By KAITLYN FOLMER, KAYLEE HARTUNG and KELLY MCCARTHY, ABC News
(NEW YORK) — With limited indoor dining capacity and colder weather fast approaching in many parts of the country, restaurants have worked quickly to create comfortable outdoor dining solutions such as plexiglass pods and handcrafted wooden platforms with mini-greenhouses.
But the once seemingly temporary tents and structures have increasingly become permanent fixtures along sidewalks, streets and parking lots, prompting concerns from public health experts that the benefits of eating outdoors — ventilation, access to outside air, increased airflow — are becoming diminished.
“Outdoors means no walls, no ceiling,” Anne Rimoin, an epidemiologist and professor at University of California, Los Angeles’ Fielding School of Public Health, told ABC News. “When I see these tents consists of walls, [they] don’t have the ventilation the way an indoor restaurant would.”
When a person breathes or talks, they release microscopic droplets from their mouth and nose that can travel with the airflow, which is why proper ventilation is key.
According to experts, outdoor air dilutes any potential virus that may be floating in the air.

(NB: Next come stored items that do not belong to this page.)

(** C6. Among the calls of one [sendPacket], [OnPacketSent] is made for a
    packet (number and length) exactly when [SentPacket] was made for that
    packet and returned nil; and when [SentPacket] returns an error,
    [sendPacket] returns that error and [OnPacketSent] is not called. *)
Theorem sendPacket_OnPacketSent_iff_SentPacket_accepted s :
  let s' := state_of (sendPacket s) in
  (forall pn len,
     (exists t bif retransmittable,
        EvOnPacketSent t bif pn len retransmittable ∈ new_events s s') <->
     (exists p,
        EvSentPacket p None ∈ new_events s s' /\
        pkt_PacketNumber p = pn /\ pkt_Length p = len)) /\
  (forall p e,
     EvSentPacket p (Some e) ∈ new_events s s' ->
     sendPacket s = Ret (Some e) s' /\
     forall t bif pn len retransmittable,
       EvOnPacketSent t bif pn len retransmittable ∉ new_events s s').
Proof.
  cbv zeta.
  assert (forall ev, sentAccounting ev = true ->
            ev ∈ new_events s (state_of (sendPacket s)) <->
            ev ∈ List.filter sentAccounting (new_events s (state_of (sendPacket s))))
    as Hacc.
  { intros ev Hev. rewrite elem_of_filter_sentAccounting. tauto. }
  destruct (sendPacket_accounting s)
    as [Hnone | [(p0 & e0 & Herr & Hret) | (p0 & t0 & bif0 & Hok)]].
  - split.
    + intros pn len. split.
      * intros (t & bif & b & Hin). apply Hacc in Hin; [|done].
        rewrite Hnone in Hin. by apply elem_of_nil in Hin.
      * intros (p & Hin & _). apply Hacc in Hin; [|done].
        rewrite Hnone in Hin. by apply elem_of_nil in Hin.
    + intros p e Hin. apply Hacc in Hin; [|done].
      rewrite Hnone in Hin. by apply elem_of_nil in Hin.
  - split.
    + intros pn len. split.
      * intros (t & bif & b & Hin). apply Hacc in Hin; [|done].
        rewrite Herr in Hin. apply list_elem_of_singleton in Hin. discriminate.
      * intros (p & Hin & _). apply Hacc in Hin; [|done].
        rewrite Herr in Hin. apply list_elem_of_singleton in Hin. discriminate.
    + intros p e Hin. apply Hacc in Hin; [|done].
      rewrite Herr in Hin. apply list_elem_of_singleton in Hin.
      injection Hin as -> ->. split; [done|].
      intros t bif pn len b Hin. apply Hacc in Hin; [|done].
      rewrite Herr in Hin. apply list_elem_of_singleton in Hin. discriminate.
  - split.
    + intros pn len. split.
      * intros (t & bif & b & Hin). apply Hacc in Hin; [|done].
        rewrite Hok in Hin.
        apply elem_of_cons in Hin as [Hin|Hin]; [discriminate|].
        apply list_elem_of_singleton in Hin. injection Hin as -> -> -> -> ->.
        exists p0. split; [|done]. apply Hacc; [done|]. rewrite Hok. left.
      * intros (p & Hin & <- & <-). apply Hacc in Hin; [|done].
        rewrite Hok in Hin.
        apply elem_of_cons in Hin as [Hin|Hin];
          [|apply list_elem_of_singleton in Hin; discriminate].
        injection Hin as ->. exists t0, bif0, true.
        apply Hacc; [done|]. rewrite Hok. right. left.
    + intros p e Hin. apply Hacc in Hin; [|done].
      rewrite Hok in Hin.
      apply elem_of_cons in Hin as [Hin|Hin]; [discriminate|].
      apply list_elem_of_singleton in Hin. discriminate.
Qed.

(** ** What every method keeps: tombstones and the close channel *)

Lemma evolves_refl s : evolves s s.
Proof. by repeat split. Qed.

Lemma evolves_trans s1 s2 s3 : evolves s1 s2 -> evolves s2 s3 -> evolves s1 s3.
Proof. intros (Ha & Hb & Hc) (Hd & He & Hf). repeat split; eauto. Qed.

Lemma evolves_same_flags s s' :
  closed s' = closed s ->
  closeChan s' = closeChan s ->
  (forall k, tombstoned k s -> tombstoned k s') ->
  evolves s s'.
Proof.
  intros Hclosed Hchan Htomb. split; [done|]. unfold closeChan_ok.
  rewrite Hclosed, Hchan. by split.
Qed.
Lemma LRToFlux_consistency_witness :
  Qeq (flux (LRToFlux sample_physics sample_junk sample_block tt 2%Q
               uniform_prims uniform_prims 2 sample_state) B2 3 1 4)
      (prim_to_flux sample_physics tt uniform_prims
         (get_state sample_physics tt uniform_prims 3 1 4 face2) 2%Q 3 1 4 face2 2 B2).
Proof.
  assert (Hk : cb_ks sample_block interior - 1 <= 3 <= cb_ke sample_block interior + 1)
    by (simpl; lia).
  assert (Hj : cb_js sample_block interior - 1 <= 1 <= cb_je sample_block interior + 1)
    by (simpl; lia).
  assert (Hi : cb_is sample_block interior - 1 <= 4 <= cb_ie sample_block interior + 1)
    by (simpl; lia).
  exact (proj1 (proj2
    (LRToFlux_consistency sample_physics sample_junk sample_block tt 2%Q
       uniform_prims uniform_prims 2 sample_state B2 3 1 4 3 0 4
       Hk Hj Hi eq_refl (Qeq_refl _) (Qeq_refl _)))).
Defined.





(** X9.  Over a position-independent physics layer, equal primitive values
    on the two sides of a face of the range the loop covers are enough: the
    stored flux is the physical flux of that state. *)
Lemma LRToFlux_consistency_equal_primitives (phys : PhysicsLayer)
    (junk : Indeterminate) (cb : IndexShape) (G : GRCoordinates phys)
    (gamma : Real) (pl pr : GridVars) (dir : Z) (s : FluxState) (p : prims)
    (k j i kl jl il : Z) :
  position_independent phys ->
  halo_face cb k j i = true ->
  left_after_switch junk dir k j i = (kl, jl, il) ->
  (forall q, pl q kl jl il = pr q k j i) ->
  let eos := CreateEOS phys gamma in
  let loc := loc_after_switch junk dir in
  (flux (LRToFlux phys junk cb G gamma pl pr dir s) p k j i ==
   prim_to_flux phys G pr (get_state phys G pr k j i loc) eos k j i loc dir p)%Q.
Proof.
  intros Hphys Hhalo Hleft Heq eos loc.
  rewrite LRToFlux_flux, Hhalo. unfold stored_flux. rewrite Hleft.
  simpl. unfold face_flux. fold eos. fold loc.
  rewrite !(Hphys G eos pl pr kl jl il k j i loc _ p Heq). ring.
Qed.

Example sample_physics_position_independent :
  position_independent sample_physics.
Proof.
  intros G eos P P' k j i k' j' i' loc dir q H. simpl. now rewrite H.
Qed.

(** C9.  [LRToFlux] stores a flux and a speed exactly at the faces of the
    interior widened by one zone on every side (k from ks-1 to ke+1, j from
    js-1 to je+1, i from is-1 to ie+1, interior bounds): there, every
    component of the flux and the speed of direction [dir] hold what the
    kernel computes; everywhere else, and for the speeds of the other
    directions, the contents are what they were. *)
Theorem LRToFlux_halo_range (phys : PhysicsLayer) (junk : Indeterminate)
    (cb : IndexShape) (G : GRCoordinates phys) (gamma : Real)
    (pl pr : GridVars) (dir : Z) (s : FluxState) (p : prims) (d k j i : Z) :
  let visited :=
    in_box (cb_ks cb interior - 1) (cb_ke cb interior + 1)
           (cb_js cb interior - 1) (cb_je cb interior + 1)
           (cb_is cb interior - 1) (cb_ie cb interior + 1) k j i in
  let c := left_after_switch junk dir k j i in
  flux (LRToFlux phys junk cb G gamma pl pr dir s) p k j i =
    (if visited
     then face_flux phys G (CreateEOS phys gamma) pl pr dir (loc_after_switch junk dir)
            (fst (fst c)) (snd (fst c)) (snd c) k j i p
     else flux s p k j i) /\
  ctop (LRToFlux phys junk cb G gamma pl pr dir s) d k j i =
    (if (d =? dir) && visited
     then face_ctop phys G (CreateEOS phys gamma) pl pr dir (loc_after_switch junk dir)
            (fst (fst c)) (snd (fst c)) (snd c) k j i
     else ctop s d k j i).
Proof.
  cbv zeta. split; [apply LRToFlux_flux | apply LRToFlux_ctop].
Qed.

(** On the sample block the face (3, 0, 4) lies two zones below the
    interior in direction 2 and is left alone, flux and speed. *)
Example sample_face_outside_halo :
  flux (LRToFlux sample_physics sample_junk sample_block tt 2%Q
          sample_pl sample_pr 2 sample_state) B2 3 0 4 = flux sample_state B2 3 0 4 /\
  ctop (LRToFlux sample_physics sample_junk sample_block tt 2%Q
          sample_pl sample_pr 2 sample_state) 2 3 0 4 = ctop sample_state 2 3 0 4.
Proof. split; vm_compute; reflexivity. Qed.

(** Each of the tags 1, 2, 3 selects one locus and one left zone, and no
    other tag selects any. *)
Lemma valid_dir_determines_face (dir k j i : Z) :
  (dir = 1 \/ dir = 2 \/ dir = 3) <->
  (exists l c, face_of_dir dir = Some l /\ left_of_face dir k j i = Some c).
Proof.
  split.
  - intros [-> | [-> | ->]]; simpl; eauto.
  - intros (l & c & Hl & _). unfold face_of_dir in Hl.
    destruct dir as [|[[|[]|]|[|[]|]|]|]; try discriminate; auto.
Qed.

(** C8, as the code has it.  For the tag 0 neither [switch] takes a case,
    no error is raised, and the loop stores at every face of its range a
    flux computed at whatever locus and left zone the unassigned locals
    happen to hold. *)
Theorem LRToFlux_invalid_dir_runs_silently (phys : PhysicsLayer)
    (junk : Indeterminate) (cb : IndexShape) (G : GRCoordinates phys)
    (gamma : Real) (pl pr : GridVars) (s : FluxState) (p : prims) (k j i : Z) :
  let c := indeterminate_left junk k j i in
  face_of_dir 0 = None /\
  left_of_face 0 k j i = None /\
  flux (LRToFlux phys junk cb G gamma pl pr 0 s) p k j i =
    (if halo_face cb k j i
     then face_flux phys G (CreateEOS phys gamma) pl pr 0 (indeterminate_loc junk)
            (fst (fst c)) (snd (fst c)) (snd c) k j i p
     else flux s p k j i).
Proof.
  cbv zeta. split; [reflexivity|]. split; [reflexivity|].
  apply LRToFlux_flux.
Qed.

“Imagine that somebody is infected and sitting at a table. When they’re breathing and talking, they’re releasing viruses into the air that behave like cigarette smoke,” Linsey Marr, a civil and environmental engineering professor at Virginia Tech, told ABC News. “If there’s poor ventilation, that smoke or those viruses can build up in the air, leaving other people breathing them, too.”
A tented structure with no walls still allows for air to easily flow in any direction through and under the tent, according to Marr.
“Once you start adding walls, you potentially block that wind. Once you add four walls, you’re getting close to being indoors and you lose that benefit of being outdoors,” she said.
The dining igloos and domes have some benefit, said Marr, because they isolate you from other diners.
But if someone in your own dining party is infected, there is high potential to contract the virus because there’s very little airflow by design in these structures.
“I feel it’s only prudent to [be in an igloo] with people in your own household,” Marr said.
She also advised there should be sufficient time between seatings — at least 20 minutes — so the igloo can air out.
The “best case scenario,” according to Marr, is “sitting outside under the great blue sky, no tent, no roof.”
“If someone happens to be infected and is releasing viruses into the air, there’s more of an opportunity for the wind to carry it away,” she said. “What happens is the virus becomes so dilute that the chances of any one person breathing in enough of those to get sick is very, very low.”
Marr explained that even outdoor diners should still behave as though they’re indoors. That includes keeping tables socially distanced, wearing a mask when not eating and minimizing contact with those outside your own party, such as the server.
“There’s no zero-risk scenario,” Rimoin said, “because there’s no control who you’re seated next to and not wearing a mask.”
But she agreed with Marr that an open-sky scenario is the best option because “the more air circulating, the better it is.”
Experts also advise that restaurants reduce the level of background music and noise so that diners can speak more quietly.
According to Marr, a person releases particles just by breathing and talking, so the louder a person talks, the more particles — or aerosols — they release.
“If someone’s infected, they’re going to release viruses in aerosols as they talk. And so if we can, we should try and keep our voices down,” Marr said.
And while heat lamps may make for a more comfortable evening outdoors, they have little effect on increasing air movement and won’t dilute the virus in the air, she added.